Staphylococcal scalded skin syndrome in Children

A severe skin disorder, staphylococcal scalded skin syndrome (SSSS) is marked by epidermal erythema, peeling, and superficial necrosis that give the skin a scalded appearance. SSSS is most prevalent in infants ages 1 to 3 months but may develop in children; it’s rare in adults.
This disease follows a consistent pattern of progression, and most patients recover fully. Mortality is 2% to 3%, with death usually resulting from complications of fluid and electrolyte loss, sepsis, and involvement of other body systems.

Causes
The causative organism in SSSS is Group 2 Staphylococcus aureus, primarily phage type 71. Predisposing factors may include impaired immunity and renal insufficiency—present to some extent in the normal neonate because of immature development of these systems.

Signs and symptoms
SSSS commonly can be traced to a prodromal upper respiratory tract infection, possibly with concomitant purulent conjunctivitis.
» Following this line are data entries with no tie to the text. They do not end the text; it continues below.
(* ===== verification/RelaySafety.v ===== *)
(** * The policy of the relay over time

    What changes it, and what is left of the changes when the relay is started
    again. *)

From Stdlib Require Import ZArith Lia Ascii String.
From Stdlib Require Import Strings.Byte.
From stdpp Require Import base list gmap strings numbers sets.
From S2P Require Import Prelude Effects Protocol Auth Replay RequestAuth RateLimit Database Access Storage Locks Lfs Stats Server PktLine Git GitSafety Relay RelayAdmin.

Open Scope string_scope.
Open Scope Z_scope.
Open Scope handler_scope.

(** ** Loading *)

Section loading.
Implicit Types (p : RelayPolicy) (rows : PolicyDb).

(** A list of the policy that the rows of a category extend. *)
Class Loaded {A} `{Countable A} (get : RelayPolicy → gset A) (category : string) (parse : string → option A) : Prop :=
  load_row_spec : ∀ p row k, k ∈ get (load_row p row) ↔ k ∈ get p ∨ row.1 = category ∧ parse row.2 = Some k.

Lemma load_into_spec {A} `{Countable A} (get : RelayPolicy → gset A) category parse `{!Loaded get category parse} rows : ∀ p k,
  k ∈ get (load_into rows p) ↔ k ∈ get p ∨ ∃ v, (category, v) ∈ rows ∧ parse v = Some k.
Proof.
  induction rows as [|[c v] rows IH]; intros p k.
  - cbn. split; [by left | intros [? | (v & Hv & _)]; [done | by apply elem_of_nil in Hv]].
  - change (load_into ((c, v) :: rows) p) with (load_into rows (load_row p (c, v))).
    rewrite IH, load_row_spec. cbn [fst snd]. split.
    + intros [[? | [<- ?]] | (w & Hw & ?)]; [by left | right; exists v; split; [left | done] | right; exists w; split; [by right | done]].
    + intros [? | (w & [[= <- <-] | Hw]%elem_of_cons & ?)]; [by left; left | by left; right | by right; exists w].
Qed.

Ltac load_row :=
  intros p [c v] k; unfold load_row; cbn;
  repeat case_decide; subst; cbn;
  repeat match goal with |- context [match from_str_radix 10 u16_max v with _ => _ end] => destruct (from_str_radix 10 u16_max v) eqn:? end;
  cbn; try (rewrite elem_of_union, elem_of_singleton); naive_solver.

#[export] Instance load_admins : Loaded rp_admins "admin" Some.
Proof. load_row. Qed.
#[export] Instance load_whitelist : Loaded rp_whitelist "whitelist" Some.
Proof. load_row. Qed.
#[export] Instance load_blacklist : Loaded rp_blacklist "blacklist" Some.
Proof. load_row. Qed.
#[export] Instance load_allowed : Loaded rp_allowed_kinds "allowed_kind" (from_str_radix 10 u16_max).
Proof. load_row. Qed.
#[export] Instance load_disallowed : Loaded rp_disallowed_kinds "disallowed_kind" (from_str_radix 10 u16_max).
Proof. load_row. Qed.

Lemma elem_of_db_add c v row rows : row ∈ db_add c v rows ↔ row = (c, v) ∨ row ∈ rows.
Proof.
  unfold db_add. case_decide; [naive_solver |]. rewrite elem_of_app, list_elem_of_singleton. tauto.
Qed.
Lemma elem_of_db_remove c v row rows : row ∈ db_remove c v rows ↔ row ∈ rows ∧ row ≠ (c, v).
Proof.
  unfold db_remove. rewrite !list_elem_of_In, filter_In. destruct row as [c' v'].
  rewrite orb_true_iff, !negb_true_iff, !bool_decide_eq_false. 
  split; intros [? Hn]; (split; [done |]); [intros [= -> ->]; tauto |]. destruct (decide (c' = c)); [right; congruence | by left].
Qed.
End loading.

(** ** Changing *)

Section changing.
Context `{Crates} `{GitHost} `{RelayHost} `{HashOrder}.
Implicit Types s : RelayState.

(** The changes the endpoints make, and which endpoint makes which. *)
Inductive Edit := AddAdmin | AddWhitelist | RemoveWhitelist | AddBlacklist | RemoveBlacklist.
Definition edit_policy (e : Edit) : string → RelayPolicy → RelayPolicy :=
  match e with
  | AddAdmin => add_admin | AddWhitelist => add_whitelist | RemoveWhitelist => remove_whitelist
  | AddBlacklist => add_blacklist | RemoveBlacklist => remove_blacklist
  end.
Definition edit_db (e : Edit) : string → PolicyDb → PolicyDb :=
  match e with
  | AddAdmin => db_add "admin" | AddWhitelist => db_add "whitelist" | RemoveWhitelist => db_remove "whitelist"
  | AddBlacklist => db_add "blacklist" | RemoveBlacklist => db_remove "blacklist"
  end.
Definition edit_of (r : AdminRoute) (method : string) : option Edit :=
  match r with
  | RPolicy => None
  | RWhitelist => if decide (method = "PUT") then Some AddWhitelist
                  else if decide (method = "DELETE") then Some RemoveWhitelist else None
  | RBlacklist => if decide (method = "PUT") then Some AddBlacklist
                  else if decide (method = "DELETE") then Some RemoveBlacklist else None
  | RAdmins => if decide (method = "PUT") then Some AddAdmin else None
  end.
(* ===== verification/SqlLocks.v ===== *)
(** * Locks in SQL ([src/src/locks/sqlite.rs], [src/src/locks/postgres.rs])

    The table [lfs_locks] with its two keys, the statements on it, and the
    functions of the trait as sequences of statements.  Between two statements of
    one server those of another may run: [system] interleaves them. *)

From Stdlib Require Import ZArith Lia Ascii String.
From stdpp Require Import base list gmap strings numbers.
From S2P Require Import Prelude Effects Protocol RateLimit Lfs Locks Database Sql.

Open Scope string_scope.
Open Scope Z_scope.
Open Scope handler_scope.

(** Membership in a list put together from others. *)
Ltac in_app := repeat (rewrite elem_of_app || rewrite elem_of_cons || rewrite list_elem_of_singleton); tauto.

(** [str::parse::<i64>], [i64::to_string]. *)
Definition parse_i64 (s : string) : option Z :=
  match s with
  | String "-" EmptyString => None
  | String "-" body => Z.opp <$> parse_go 10 (i64_max + 1) 0 body
  | _ => from_str_radix 10 i64_max s
  end.
Definition i64_to_string (z : Z) : string :=
  if decide (z < 0) then "-" +:+ u64_to_string (- z) else u64_to_string z.

(** ** The table *)

(** A row of [lfs_locks], under its primary key, the repository and the id. *)
Record LockRow := mkLockRow { lr_path : string; lr_pubkey : string; lr_locked_at : Z }.
Notation LockTable := (gmap (string * string) LockRow).

Definition lock_record (k : string * string) (row : LockRow) : LockRecord :=
  mkLock k.2 k.1 (lr_path row) (lr_pubkey row) (as_u64 (lr_locked_at row)).
Definition row_of (l : LockRecord) : LockRow := mkLockRow (l_path l) (l_pubkey l) (as_i64 (l_locked_at l)).
Definition key_of (l : LockRecord) : string * string := (l_repo_id l, l_id l).

Section ops.
Context `{HashOrder} `{Dialect}.
Notation M := (MR (Engine LockTable) LockError).
Implicit Types t : LockTable.

(** [SELECT id ... WHERE repo_id = ? AND path = ?]. *)
Definition on_file (repo path : string) (kr : string * string * LockRow) : bool :=
  bool_decide (kr.1.1 = repo) && bool_decide (lr_path kr.2 = path).
Definition find_on_path (repo path : string) t : option (string * string * LockRow) :=
  List.find (on_file repo path) (hm_iter (string * string) LockRow t).
(** [INSERT INTO lfs_locks], under [PRIMARY KEY (repo_id, id)] and
    [UNIQUE (repo_id, path)]. *)
Definition insert_lock (l : LockRecord) t : result (LockTable * unit) string :=
  match t !! key_of l, find_on_path (l_repo_id l) (l_path l) t with
  | None, None => Ok (<[key_of l := row_of l]> t, tt)
  | _, _ => Err "UNIQUE constraint failed"
  end.

(** ** Operations *)

Definition sql {A} (what : string) (texts : list string) (f : LockTable → result (LockTable * A) string) : M A :=
  map_err (fun e => LockInternal e) (exec what (bound texts f)).

(** [create_lock]; [now] is the clock and [uuid] the id drawn. *)
Definition create_lock (now : Z) (uuid repo path pubkey : string) : M LockRecord :=
  let! existing := sql "check conflict" [repo; path] (fun t => Ok (t, find_on_path repo path t)) in
  match existing with
  | Some kr => early (Conflict kr.1.2)
  | None =>
      let l := mkLock uuid repo path pubkey now in
      sql "insert lock" [uuid; repo; path; pubkey] (insert_lock l) ;! ret l
  end.
(* ===== verification/SqlVersions.v ===== *)
(** * LFS versions in SQLite (the [LfsVersionDatabase] of [src/src/db/sqlite.rs])

    The table [lfs_file_versions], its statements, and the proof that the
    database answers as the one in memory does. *)

From Stdlib Require Import ZArith Lia Ascii String.
From stdpp Require Import base list gmap strings numbers sorting.
From S2P Require Import Prelude Effects Protocol RateLimit Lfs Database Sql.

Open Scope string_scope.
Open Scope Z_scope.
Open Scope handler_scope.

(** ** The table *)

(** A row, under its primary key: the repository, the path and the version. *)
Record VersionRow := mkVersionRow {
  vr_sha256 : string;
  vr_base_sha256 : option string;
  vr_storage : string;
  vr_delta_algo : option string;
  vr_original_size : Z;
  vr_stored_size : Z;
  vr_created_at : Z
}.
Notation VersionTable := (gmap (string * string * Z) VersionRow).

(** [row_to_version]. *)
Definition storage_of (s : string) : LfsStorageType :=
  if decide (s = "compressed") then Compressed else if decide (s = "delta") then Delta else Raw.
Definition row_to_version (kr : string * string * Z * VersionRow) : LfsFileVersion :=
  let '(repo, path, version, r) := kr in
  mkVersion repo path version (vr_sha256 r) (vr_base_sha256 r) (storage_of (vr_storage r)) (vr_delta_algo r)
    (vr_original_size r) (vr_stored_size r) (vr_created_at r).
Definition key_of (v : LfsFileVersion) : string * string * Z := (v_repo_id v, v_path v, v_version v).
Definition row_of (v : LfsFileVersion) : VersionRow :=
  mkVersionRow (v_sha256 v) (v_base_sha256 v) (storage_type_to_string (v_storage v)) (v_delta_algo v)
    (v_original_size v) (v_stored_size v) (v_created_at v).

Section ops.
Context `{HashOrder} `{Dialect}.
Notation M := (MR (Engine VersionTable) LfsVersionError).
Implicit Types t : VersionTable.

Definition sql {A} (what : string) (texts : list string) (f : VersionTable → result (VersionTable * A) string) : M A :=
  map_err VersionInternal (exec what (bound texts f)).
(** The rows of a query; their order is the engine's. *)
Definition rows t : list (string * string * Z * VersionRow) := hm_iter (string * string * Z) VersionRow t.
Definition where_rows (p : string * string * Z * VersionRow → bool) t := List.filter p (rows t).
Definition version_read (postgres : bool) (v : Z) : result Z string :=
  if postgres then Err "mismatched types; Rust type `i64` (as SQL type `INT8`) is not compatible with SQL type `INT4`" else Ok v.
Definition plan (postgres : bool) : list (M unit) := if postgres then postgres_steps else sqlite_steps.
Definition provided_strong (postgres : bool) : list (Schema → Prop) :=
  ([has_v1; has_phash; has_role] ++ (if postgres then [] else [has_lfs]) ++ [owned_table])%list.
Lemma migrations_plan postgres : migrations postgres = run_migrations (version_read postgres) (target postgres) (plan postgres).
Proof. by destruct postgres. Qed.
Lemma provided_weak postgres : Forall2 step_for (plan postgres) (provided postgres).
Proof. pose proof (steps_for postgres false) as H. by destruct postgres. Qed.
Lemma version_exact postgres v x : version_read postgres v = Ok x → x = v.
Proof. unfold version_read. destruct postgres; [done | by intros [= ->]]. Qed.
Lemma strong_last postgres (i : nat) P : provided_strong postgres !! i = Some P → 1 + Z.of_nat i < target postgres → provided postgres !! i = Some P.
Proof. destruct postgres; cbn; do 5 (destruct i as [|i]; [done || (cbn; intros; lia) |]); done || (intros; cbn in *; lia). Qed.
Lemma plan_succeeds postgres e : sound e → consistent postgres (en_tables e) → (migrations postgres e).2 = Ok tt.
Proof.
  intros He Hc. rewrite migrations_plan. pose proof (provided_weak postgres) as Hw. pose proof (steps_keep postgres) as Hk.
  destruct postgres; cbn [plan] in *; unfold postgres_steps, sqlite_steps, provided in *.
  - eapply run_succeeds; [exact Hw | apply v1_succeeds | | exact Hk | apply (version_exact true) | done | exact Hc].
    repeat (apply list.Forall_cons; split); [apply v2_succeeds | apply v3_succeeds | apply migrate_owners_succeeds | by apply list.Forall_nil].
  - eapply run_succeeds; [exact Hw | apply v1_succeeds | | exact Hk | apply (version_exact false) | done | exact Hc].
    repeat (apply list.Forall_cons; split);
      [apply v2_succeeds | apply v3_succeeds | apply migrate_lfs_succeeds | apply migrate_owners_succeeds | by apply list.Forall_nil].
Qed.

(** C28: migrations are safe at every start.  From any schema in which the steps
    up to its version were done, whatever the engine refuses and wherever the
    run is cut off: no row is lost or changed, but for the roles when there were
    none, and only uploaders become owners; the schema can be migrated again, and
    is, when the engine refuses nothing; and after a run that succeeds everything
    is in place, with every uploader an owner when there was anything to do. *)
Theorem migrations_safe postgres e :
  consistent postgres (en_tables e) →
  let '(e', r) := migrations postgres e in
  extends (en_tables e) (en_tables e') ∧ consistent postgres (en_tables e')
  ∧ (r = Ok tt → Forall (fun P => P (en_tables e')) (provided postgres)
       ∧ (version_of (en_tables e) < target postgres → all_owned (en_tables e')))
  ∧ (sound e → r = Ok tt).
Proof.
  intros Hc. pose proof (plan_succeeds postgres e) as Hok.
  pose proof (run_safe (version_read postgres) (target postgres) (plan postgres) (provided postgres) (version_exact postgres)
    (provided_weak postgres) (steps_keep postgres) (provided_strong postgres) (steps_for postgres true) (strong_last postgres)
    ltac:(by destruct postgres) e Hc) as Hrun.
  rewrite <- migrations_plan in Hrun. destruct (migrations postgres e) as [e' r]. destruct Hrun as (X & C & Hr).
  split; [exact X |]. split; [exact C |]. split; [| intros He; by apply Hok].
  intros E. destruct (Hr E) as [Hw Hs]. split; [exact Hw |]. intros Hlt.
  assert (Ho : owned_table (en_tables e')); [| apply Ho].
  apply (proj1 (list.Forall_forall _ _) (Hs Hlt)). unfold provided_strong. rewrite !elem_of_app. right. right. apply list_elem_of_here.
Qed.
Cutaneous changes progress through three stages.

Erythema
In the first stage, erythema becomes visible, usually around the mouth and other orifices, as well as body fold areas, and may spread in widening circles over the entire body surface. The skin becomes tender; Nikolsky’s sign (sloughing of the skin when friction is applied) may appear.

Exfoliation
About 24 to 48 hours later, exfoliation occurs. In the more common, localized form of this disease, superficial erosions and minimal crusting develop, generally around body orifices, and may spread to exposed areas of the skin.
In the more severe forms of this disease, large, flaccid bullae erupt and may spread to cover extensive areas of the body. These bullae eventually rupture, revealing denuded skin.

Desquamation
In this final stage, affected areas dry up and powdery scales form. Normal skin replaces these scales in 5 to 7 days.

Diagnosis
Careful observation of the three-stage progression of this disease allows diagnosis. Results of exfoliative cytology and a biopsy aid in the differential diagnosis, ruling out erythema multiforme and drug-induced toxic epidermal necrolysis, both of which are similar to SSSS.

Treatment
Systemic antibiotics treat the underlying infection. Replacement measures maintain fluid and electrolyte balance to prevent dehydration. Moist compresses may improve comfort, and an emollient may help keep skin moist.